> **Exercise details**:
Could you give the data below again, exactly and completely?

> **Records for the task**:

********************

(** ** Searches *)

(** The places the scan of [search] visits, up to the end of the input. *)
Inductive visited (p : Pattern) (input : list Z) (from : nat) : nat -> Prop :=
  | visit_first : visited p input from from
  | visit_next at_ : visited p input from at_ -> (at_ < length input)%nat ->
      visited p input from (advanceStringIndex input at_ (unicodeMode (flags p))).

Definition search_agrees (p : Pattern) (input : list Z) (from : nat) (status : ExecStatus) : Prop :=
  match status with
  | Error _ => True
  | NoMatch => forall at_, visited p input from at_ -> outcomes p input at_ = []
  | Match caps => exists at_ y rest,
      visited p input from at_ /\ outcomes p input at_ = y :: rest /\ caps = match_of at_ y /\
      forall earlier, visited p input from earlier -> (earlier < at_)%nat -> outcomes p input earlier = []
  end.

Lemma advance_place fl input at_ : place fl input at_ -> (at_ < length input)%nat ->
  place fl input (advanceStringIndex input at_ (unicodeMode fl)) /\
  (at_ < advanceStringIndex input at_ (unicodeMode fl))%nat.
Proof.
  intros [Hl Ha] Hlt. unfold advanceStringIndex. rewrite (proj2 (Nat.leb_gt _ _)) by done.
  destruct (step_forward input (unicodeMode fl) at_ Ha Hlt) as (? & ? & ? & _). split; [split|]; [lia|done|lia].
Qed.

(** The places still ahead of the scan at [at_]. *)
Lemma visited_cases p input at_ x : visited p input at_ x ->
  x = at_ \/ ((at_ < length input)%nat /\ visited p input (advanceStringIndex input at_ (unicodeMode (flags p))) x).
Proof.
  induction 1 as [|x Hx IH Hlt]; [by left|]. destruct IH as [->|[? IH]]; right; (split; [done|]).
  - constructor.
  - by constructor.
Qed.

Lemma visited_ge p input from x : place (flags p) input from -> visited p input from x ->
  (from <= x)%nat /\ place (flags p) input x.
Proof.
  intros Hf. induction 1 as [|x Hx [IH1 IH2] Hlt]; [by split|].
  destruct (advance_place _ _ _ IH2 Hlt). split; [lia|done].
Qed.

********************

> **Response**:
(** ** Searches *)

(** The places the scan of [search] visits, up to the end of the input. *)
Inductive visited (p : Pattern) (input : list Z) (from : nat) : nat -> Prop :=
  | visit_first : visited p input from from
  | visit_next at_ : visited p input from at_ -> (at_ < length input)%nat ->
      visited p input from (advanceStringIndex input at_ (unicodeMode (flags p))).

Definition search_agrees (p : Pattern) (input : list Z) (from : nat) (status : ExecStatus) : Prop :=
  match status with
  | Error _ => True
  | NoMatch => forall at_, visited p input from at_ -> outcomes p input at_ = []
  | Match caps => exists at_ y rest,
      visited p input from at_ /\ outcomes p input at_ = y :: rest /\ caps = match_of at_ y /\
      forall earlier, visited p input from earlier -> (earlier < at_)%nat -> outcomes p input earlier = []
  end.

Lemma advance_place fl input at_ : place fl input at_ -> (at_ < length input)%nat ->
  place fl input (advanceStringIndex input at_ (unicodeMode fl)) /\
  (at_ < advanceStringIndex input at_ (unicodeMode fl))%nat.
Proof.
  intros [Hl Ha] Hlt. unfold advanceStringIndex. rewrite (proj2 (Nat.leb_gt _ _)) by done.
  destruct (step_forward input (unicodeMode fl) at_ Ha Hlt) as (? & ? & ? & _). split; [split|]; [lia|done|lia].
Qed.

(** The places still ahead of the scan at [at_]. *)
Lemma visited_cases p input at_ x : visited p input at_ x ->
  x = at_ \/ ((at_ < length input)%nat /\ visited p input (advanceStringIndex input at_ (unicodeMode (flags p))) x).
Proof.
  induction 1 as [|x Hx IH Hlt]; [by left|]. destruct IH as [->|[? IH]]; right; (split; [done|]).
  - constructor.
  - by constructor.
Qed.

Lemma visited_ge p input from x : place (flags p) input from -> visited p input from x ->
  (from <= x)%nat /\ place (flags p) input x.
Proof.
  intros Hf. induction 1 as [|x Hx [IH1 IH2] Hlt]; [by split|].
  destruct (advance_place _ _ _ IH2 Hlt). split; [lia|done].
Qed.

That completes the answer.